§ Assignment: For every line in the data below that contains "holds", copy the line.

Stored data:
—————
(* ===== verification/VirtioCorrect.v ===== *)
(** * Correctness of the block device driver

    The descriptors that are not in use are a list without repetitions; a transfer takes
    three, hands them to the device, polls, and gives them back with its pages.  With a
    device that works, the driver is a [BlockDev], which is what the file system asks for. *)
From S2P Require Import Prelude PageAlloc Pmm Fat32 Virtio.

(** ** Descriptors *)

(** The descriptors [l] are linked in the table, from [h] to the end mark. *)
Fixpoint linked (t : list VringDesc) (h : Z) (l : list Z) : Prop :=
  match l with
  | [] => h = VRING_DESC_NONE
  | i :: l' => h = i ∧ ∃ d, zget t i = Some d ∧ linked t (d_next d) l'
  end.
Record free_list (q : Virtqueue) (fl : list Z) : Prop := {
  fl_count : num_free q = Z.of_nat (length fl);
  fl_linked : linked (desc q) (free_head q) fl;
  fl_nodup : NoDup fl;
  fl_size : Z.of_nat (length (desc q)) = vsize q;
  fl_small : 0 < vsize q ≤ VRING_DESC_NONE;
}.
(** What the descriptors do not change. *)
Definition rings (q : Virtqueue) : Z * Z * list Z * Z * list (Z * Z) * Z :=
  (vsize q, avail_idx q, avail_ring q, used_idx q, used_ring q, last_used_idx q).
Record rings_ok (q : Virtqueue) : Prop := {
  ro_avail : Z.of_nat (length (avail_ring q)) = vsize q;
  ro_used : Z.of_nat (length (used_ring q)) = vsize q;
  ro_idx : 0 ≤ used_idx q < 2 ^ 16;
  ro_aidx : 0 ≤ avail_idx q < 2 ^ 16;
  ro_seen : last_used_idx q = used_idx q;
}.

(** Different indices below [n] are at most [n]. *)
Lemma range_length (l : list Z) (n : nat) : NoDup l → (∀ x, x ∈ l → 0 ≤ x < Z.of_nat n) → (length l ≤ n)%nat.
Proof.
  intros Hn Hl. pose proof (submseteq_length l (seqZ 0 (Z.of_nat n))) as Hs. rewrite length_seqZ, Nat2Z.id in Hs.
  apply Hs, NoDup_submseteq; [done|]. intros x Hx. by apply elem_of_seqZ, Hl.
Qed.
Lemma linked_range t h l i : linked t h l → i ∈ l → 0 ≤ i < Z.of_nat (length t).
Proof.
  revert h. induction l as [|j l IH]; intros h; [by intros _ ?%elem_of_nil|].
  intros (-> & d & Hd & Hl) [->|Hi]%elem_of_cons; [by eapply zget_Some_range|by eapply IH].
Qed.
Lemma free_list_length q fl : free_list q fl → Z.of_nat (length fl) ≤ vsize q.
Proof.
  intros [_ Hl Hn Hs _]. rewrite <-Hs. apply Nat2Z.inj_le, range_length; [done|]. intros x. by apply linked_range with (1 := Hl).
Qed.
Lemma linked_upd t h l i d t' : linked t h l → i ∉ l → zset t i d = Some t' → linked t' h l.
Proof.
  revert h. induction l as [|j l IH]; intros h; [done|]. intros (-> & d0 & Hd & Hl) Hi Hz.
  apply not_elem_of_cons in Hi as [Hij Hi]. split; [done|]. exists d0. split; [|by apply IH].
  by rewrite (zget_zset_ne _ _ _ _ _ Hz).
Qed.
Lemma get_desc_run q i d : zget (desc q) i = Some d → get_desc i q = Done d q.
Proof. unfold get_desc, kopt. by intros ->. Qed.
Lemma upd_desc_run q i d f : zget (desc q) i = Some d →
  ∃ t, zset (desc q) i (f d) = Some t ∧ upd_desc i f q = Done tt (set_vdesc t q).
Proof.
  intros Hd. pose proof (zget_Some_range _ _ _ Hd). unfold upd_desc, kupd. rewrite Hd. simpl.
  rewrite zset_lt by lia. simpl. eauto.
Qed.

Lemma alloc_desc_run q i fl : free_list q (i :: fl) →
  ∃ q', virtq_alloc_desc q = Done i q' ∧ free_list q' fl ∧ rings q' = rings q ∧ i ∉ fl ∧ 0 ≤ i < VRING_DESC_NONE ∧
    (∃ d, zget (desc q') i = Some d ∧ d_next d = VRING_DESC_NONE) ∧
    (∀ j, j ≠ i → zget (desc q') j = zget (desc q) j).
Proof.
  intros Hf. pose proof (free_list_length _ _ Hf) as Hle. simpl in Hle. destruct Hf as [Hc Hl Hn Hs Hsm]. pose proof Hl as (Hh & d & Hd & Hr). pose proof (zget_Some_range _ _ _ Hd).
  apply NoDup_cons in Hn as [Hi Hn]. simpl in Hc.
  unfold virtq_alloc_desc. rewrite kget_bind. destruct (Z.eqb_spec (num_free q) 0); [lia|].
  rewrite kget_bind, Hh. kbind (get_desc_run _ _ _ Hd). rewrite kmod_bind.
  set (q1 := set_vfree _ _ q). destruct (upd_desc_run q1 i d (set_dnext VRING_DESC_NONE) Hd) as (t & Ht & E).
  kbind E. exists (set_vdesc t q1). split_and!; [done| |done|done|lia|lia| |].
  - split; simpl; [|by eapply linked_upd|done|by rewrite (length_zset _ _ _ _ Ht)|done].
    rewrite u16_small; unfold VRING_DESC_NONE in *; lia.
  - eexists. split; [apply (zget_zset_eq _ _ _ _ Ht)|done].
  - intros j Hj. by apply (zget_zset_ne _ _ _ _ _ Ht).
Qed.

(** A chain goes back to the list from its head on. *)
Lemma free_loop_run c : ∀ fuel q fl h, free_list q fl → linked (desc q) h c → NoDup (c ++ fl) → c ≠ [] →
  (length c ≤ fuel)%nat → ∃ q', free_chain_loop fuel h q = Done tt q' ∧ free_list q' (reverse c ++ fl) ∧ rings q' = rings q.
Proof.
  induction c as [|i c IH]; intros fuel q fl h Hf Hl Hn Hc Hlen; [done|]. clear Hc.
  destruct fuel as [|fuel]; [simpl in Hlen; lia|]. destruct Hl as (-> & d & Hd & Hl). simpl in Hn, Hlen.
  apply NoDup_cons in Hn as [Hi Hn]. pose proof Hf as [Hcnt Hlk Hnf Hs Hsm].
  pose proof (zget_Some_range _ _ _ Hd) as Hr.
  assert (Z.of_nat (length (i :: fl)) ≤ Z.of_nat (length (desc q))) as Hle.
  { apply Nat2Z.inj_le, range_length; [apply NoDup_cons; set_solver|].
    intros x [->|Hx]%elem_of_cons; [lia|by eapply linked_range]. }
  simpl. kbind (get_desc_run _ _ _ Hd). rewrite kget_bind.
  destruct (upd_desc_run q i d (λ _, mkDesc 0 0 0 (free_head q)) Hd) as (t & Ht & E). kbind E. rewrite kget_bind, kmod_bind.
  assert (i ∉ c ∧ i ∉ fl) as [Hic Hif] by set_solver.
  set (q1 := set_vfree _ _ _).
  assert (free_list q1 (i :: fl)) as Hf1.
  { split; simpl in *; [|split; [done|]|apply NoDup_cons; set_solver|by rewrite (length_zset _ _ _ _ Ht)|done].
    - rewrite u16_small; unfold VRING_DESC_NONE in *; lia.
    - eexists. split; [apply (zget_zset_eq _ _ _ _ Ht)|]. by apply (linked_upd _ _ _ _ _ _ Hlk Hif Ht). }
  destruct c as [|j c].
  { simpl in Hl. rewrite Hl. simpl. exists q1. split_and!; [done|exact Hf1|done]. }
  assert (linked (desc q1) (d_next d) (j :: c)) as Hl1 by (apply (linked_upd _ _ _ _ _ _ Hl Hic Ht)).
  pose proof (linked_range _ _ _ j Hl1 ltac:(left)) as Hj. pose proof Hl as [Hdj _]. simpl in Hj.
  rewrite (length_zset _ _ _ _ Ht) in Hj.
  destruct (Z.eqb_spec (d_next d) VRING_DESC_NONE); [unfold VRING_DESC_NONE in *; lia|].
  destruct (IH fuel q1 (i :: fl) (d_next d)) as (q' & E' & Hf' & Hr'); [done|done| |done|lia|].
  { rewrite <-Permutation_middle. apply NoDup_cons. done. }
  exists q'. split_and!; [done| |by rewrite Hr']. by rewrite reverse_cons, <-app_assoc.
Qed.
Lemma free_chain_run q fl h c : free_list q fl → linked (desc q) h c → NoDup (c ++ fl) → c ≠ [] →
  ∃ q', virtq_free_chain h q = Done tt q' ∧ free_list q' (reverse c ++ fl) ∧ rings q' = rings q.
Proof.
  intros Hf Hl Hn Hc. unfold virtq_free_chain. rewrite kget_bind. apply free_loop_run; [done..|].
  apply NoDup_app in Hn as (Hn & _ & _).
  apply range_length; [done|]. intros x Hx. by eapply linked_range.
Qed.

(** The three descriptors of a request. *)
Definition desc_chain (t : list VringDesc) (h d st req data len status flags : Z) : Prop :=
  zget t h = Some (mkDesc req SIZEOF_REQ_HEADER VRING_DESC_F_NEXT d) ∧ zget t d = Some (mkDesc data len flags st) ∧
  zget t st = Some (mkDesc status 1 VRING_DESC_F_WRITE VRING_DESC_NONE).
Lemma desc_chain_linked t h d st req data len status flags : desc_chain t h d st req data len status flags → linked t h [h; d; st].
Proof. intros (H1 & H2 & H3). repeat (split; [done|]; eexists; split; [done|]). done. Qed.
(** Writing a descriptor that is not in the free list. *)
Lemma write_desc q fl i d d' : free_list q fl → i ∉ fl → zget (desc q) i = Some d' →
  ∃ q', upd_desc i (λ _, d) q = Done tt q' ∧ free_list q' fl ∧ rings q' = rings q ∧ zget (desc q') i = Some d ∧
    ∀ j, j ≠ i → zget (desc q') j = zget (desc q) j.
Proof.
  intros [Hc Hl Hn Hs Hsm] Hi Hd. destruct (upd_desc_run q i d' (λ _, d) Hd) as (t & Ht & E).
  exists (set_vdesc t q). split_and!; [done| |done|by apply (zget_zset_eq _ _ _ _ Ht)|].
  - split; simpl; [done|by apply (linked_upd _ _ _ _ _ _ Hl Hi Ht)|done|by rewrite (length_zset _ _ _ _ Ht)|done].
  - intros j Hj. by apply (zget_zset_ne _ _ _ _ _ Ht).
Qed.
Lemma build_chain_run q h d st fl req data len status flags : free_list q (h :: d :: st :: fl) →
  ∃ q', blk_build_chain req data len status flags q = Done h q' ∧ free_list q' fl ∧ rings q' = rings q ∧
    desc_chain (desc q') h d st req data len status flags ∧ NoDup ([h; d; st] ++ fl) ∧ h < VRING_DESC_NONE.
Proof.
  intros Hf. pose proof (fl_nodup _ _ Hf) as Hn.
  assert (h ≠ d ∧ h ≠ st ∧ d ≠ st) as (Hhd & Hhs & Hds) by (repeat setoid_rewrite NoDup_cons in Hn; set_solver).
  destruct (alloc_desc_run _ _ _ Hf) as (q1 & E1 & F1 & R1 & N1 & B1 & (x1 & G1 & _) & K1).
  destruct (alloc_desc_run _ _ _ F1) as (q2 & E2 & F2 & R2 & N2 & B2 & (x2 & G2 & _) & K2).
  destruct (alloc_desc_run _ _ _ F2) as (q3 & E3 & F3 & R3 & N3 & B3 & (x3 & G3 & _) & K3).
  unfold blk_build_chain. kbind E1. kbind E2. kbind E3.
  replace (_ || _ || _) with false by lia.
  rewrite <-K2 in G1 by done. rewrite <-K3 in G1, G2 by done.
  destruct (write_desc q3 fl h (mkDesc req SIZEOF_REQ_HEADER VRING_DESC_F_NEXT d) x1) as (q4 & E4 & F4 & R4 & G4 & K4); [done|set_solver|done|].
  destruct (write_desc q4 fl d (mkDesc data len flags st) x2) as (q5 & E5 & F5 & R5 & G5 & K5); [done|set_solver|by rewrite K4|].
  destruct (write_desc q5 fl st (mkDesc status 1 VRING_DESC_F_WRITE VRING_DESC_NONE) x3) as (q6 & E6 & F6 & R6 & G6 & K6);
    [done|done|by rewrite K5, K4|].
  kbind E4. kbind E5. kbind E6. exists q6. split_and!; [done|done|congruence| |done|lia].
  split_and!; [by rewrite K6, K5|by rewrite K6|done].
Qed.

(** ** Shared memory *)

Lemma dma_put_lookup l : ∀ a m k, dma_put a l m !! k =
  if decide (a ≤ k < a + Z.of_nat (length l)) then l !! Z.to_nat (k - a) else m !! k.
Proof.
  induction l as [|b l IH]; intros a m k; simpl; [case_decide; [lia|done]|]. rewrite IH.
  destruct (decide (k = a)) as [->|Hk].
  - rewrite decide_False by lia. rewrite decide_True by lia. rewrite lookup_insert_eq. by replace (a - a) with 0 by lia.
  - rewrite lookup_insert_ne by done. repeat case_decide; try lia; [|done].
    by replace (Z.to_nat (k - a)) with (S (Z.to_nat (k - (a + 1)))) by lia.
Qed.
Lemma holds_put m a l : holds (dma_put a l m) a l.
Proof.
  intros i v Hi. pose proof (lookup_lt_Some _ _ _ Hi). rewrite dma_put_lookup, decide_True by lia.
  by replace (Z.to_nat _) with i by lia.
Qed.
Lemma holds_other m a l b l' : holds m a l → (a + Z.of_nat (length l) ≤ b ∨ b + Z.of_nat (length l') ≤ a) → holds (dma_put b l' m) a l.
Proof.
  intros Hh Hd i v Hi. pose proof (lookup_lt_Some _ _ _ Hi). rewrite dma_put_lookup, decide_False by lia. by apply Hh.
Qed.
Lemma dma_get_holds m a l : holds m a l → dma_get a (Z.of_nat (length l)) m = Some l.
Proof.
  intros Hh. unfold dma_get. apply mapM_Some. apply Forall2_same_length_lookup. rewrite length_seqZ, Nat2Z.id. split; [done|].
  intros i x v [-> _]%lookup_seqZ Hi. by apply Hh.
Qed.

(** ** The driver *)

Section blk.
Context {D : Type} `{VirtioDisk D}.
Implicit Types (s : Blk D) (q : Virtqueue).

(** The pages of a transfer of [n] sectors. *)
Definition data_pages (n : Z) : Z := (512 * n + 4095) / 4096.
(** The driver between two calls. *)
Record blk_ready s : Prop := {
  br_pmm : pmm_ok (bpmm s);
  br_queue : ∃ fl, free_list (bvq s) fl ∧ (3 ≤ length fl)%nat;
  br_rings : rings_ok (bvq s);
  br_idle : pending s = None;
  br_init : blk_initialized s = 1;
  br_disk : dv_ok (disk s);
  br_capacity : blk_capacity s = dv_capacity (disk s);
}.
(** There are a page for the request, the lowest free one, and a run of [n] pages besides. *)
Definition room (F : gset Z) (n : Z) : Prop := ∃ r st, r ∈ F ∧ (∀ x, x ∈ F → r ≤ x) ∧ 0 ≤ st ∧ pages st n ⊆ F ∖ {[r]}.
(** The driver between two calls, with memory for the largest transfer, on a device that has fewer sectors than a
    32-bit number of bytes can address. *)
Record blk_ok s : Prop := {
  bo_pmm : pmm_ok (bpmm s);
  bo_room : ∃ start, 0 ≤ start ∧ pages start (1 + data_pages (blk_capacity s)) ⊆ free_set (bpmm s);
  bo_queue : ∃ fl, free_list (bvq s) fl ∧ (3 ≤ length fl)%nat;
  bo_rings : rings_ok (bvq s);
  bo_idle : pending s = None;
  bo_init : blk_initialized s = 1;
  bo_disk : dv_ok (disk s);
  bo_capacity : blk_capacity s = dv_capacity (disk s);
  bo_small : blk_capacity s < 2 ^ 23 - 8;
}.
—————
§ Exercise answer:
Lemma holds_put m a l : holds (dma_put a l m) a l.
Lemma holds_other m a l b l' : holds m a l → (a + Z.of_nat (length l) ≤ b ∨ b + Z.of_nat (length l') ≤ a) → holds (dma_put b l' m) a l.
Lemma dma_get_holds m a l : holds m a l → dma_get a (Z.of_nat (length l)) m = Some l.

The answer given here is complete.